ACE advises people to avoid having filler procedures within two weeks of your planned vaccination or within three weeks of having received it.     

Dr Tonks says if fillers do react with the vaccine, this reaction occurs most commonly in the lips and around the eye area, and often it is not anything to worry about. 

‘It’s typically self-limiting which means that we don’t actually have to do anything about it to treat it, it’s there for a couple of days, and it just goes away on its own.’

If you do require treatment, ACE recommends short courses of steroids.

Dr Tonks said: ‘Because you’d be taking them for less than two weeks they are not going to be sufficiently immunosuppressive to be something to worry about.

‘If you do have a problem like this occur, it is much better to nip it in the bud as soon as possible, because if you leave it, that one filler site that you’re having the problem in can suddenly then become two can become three and so on.

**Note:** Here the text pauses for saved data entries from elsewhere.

(* ===== verification/DomainPolicy.v ===== *)
(** * DomainPolicy: hosts and the patterns that allow or deny them

    [network-proxy/src/policy.rs].  The crates [globset] and [url] are
    parameters: whether a glob compiles and what it matches is the class
    [Globs], with the documented behaviour that the theorems need as the class
    [GlobLaws]; [url_host] is [url::Host::parse] followed by its display. *)

From S2P Require Import Prelude Trim TextSearch IpAddr.
Local Open Scope str_scope.

(** An [anyhow] error is its chain of messages, the outermost first. *)
Abbreviation anyhow := (result (list str)).
Definition with_context {A} (msg : str) (r : anyhow A) : anyhow A := map_err (cons msg) r.
Definition bail {A} (msg : str) : anyhow A := Err [msg].

(** ** Hosts *)

Definition is_dot (c : N) : bool := N.eqb (ch ".") c.

Definition normalize_dns_host (host : str) : str := trim_end_matches is_dot (to_ascii_lowercase host).

Definition count_colons (s : str) : nat := length (List.filter (N.eqb (ch ":")) s).

(** The end of a bracketed literal *)
Definition bracket_end (host : str) : option nat :=
  if starts_with host [ch "["] then find_index (N.eqb (ch "]")) host else None.

Definition normalize_host (host : str) : str :=
  let host := trim host in
  match bracket_end host with
  | Some e => normalize_dns_host (drop 1 (take e host))
  | None =>
      if Nat.eqb (count_colons host) 1
      then normalize_dns_host (default [] (head (split_char (ch ":") host)))
      else normalize_dns_host host
  end.

(** A [Host] is its normal form. *)
Definition host_parse (input : str) : anyhow str :=
  let normalized := normalize_host input in
  if is_empty normalized then bail (lit "host is empty") else Ok normalized.

(** What is in front of the scope of an address *)
Definition without_scope (host : str) : str :=
  match split_once (ch "%") host with Some (ip, _) => ip | None => host end.

Definition is_loopback_host (host : str) : bool :=
  let host := without_scope host in
  if host =? lit "localhost" then true
  else match parse_ip host with Some ip => ip_is_loopback ip | None => false end.

(** ** Patterns *)

Definition normalize_pattern (pattern : str) : str :=
  let pattern := trim pattern in
  if pattern =? lit "*" then lit "*"
  else
    let '(prefix, remainder) :=
      match strip_prefix (lit "**.") pattern with
      | Some domain => (lit "**.", domain)
      | None =>
          match strip_prefix (lit "*.") pattern with
          | Some domain => (lit "*.", domain)
          | None => ([], pattern)
          end
      end in
    let remainder := normalize_host remainder in
    if is_empty prefix then remainder else prefix ++ remainder.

‘It’s not always absolutely necessary to remove the filler, sometimes these issues just settle down after a course of steroids and you can leave the filler there.’

She adds that if the issue escalates, the ACE Group suggests trying particular antibiotics with anti-inflammatory properties.

When it comes to dermal fillers reacting with the Covid vaccine, there is little data available, because these medications have not been in use for very long.

However, ACE’s guidelines (published in March this year) showed no documented cases occurring using the Oxford/AstraZeneca vaccine.

‘[This is because it] is a non-replicating adenovirus vaccination which is different to the Moderna for example,’ says Dr Tonks, adding: ‘The data from the Moderna vaccine trial highlighted two cases of facial swelling and one case of angioedema [a reaction similar to hives] in patients who had previously had soft tissue fillers in these areas.

‘As the study contained 15,184 patients and they were three people to whom this occurred the numbers aren’t exactly that high, but it’s obviously something to be aware of.’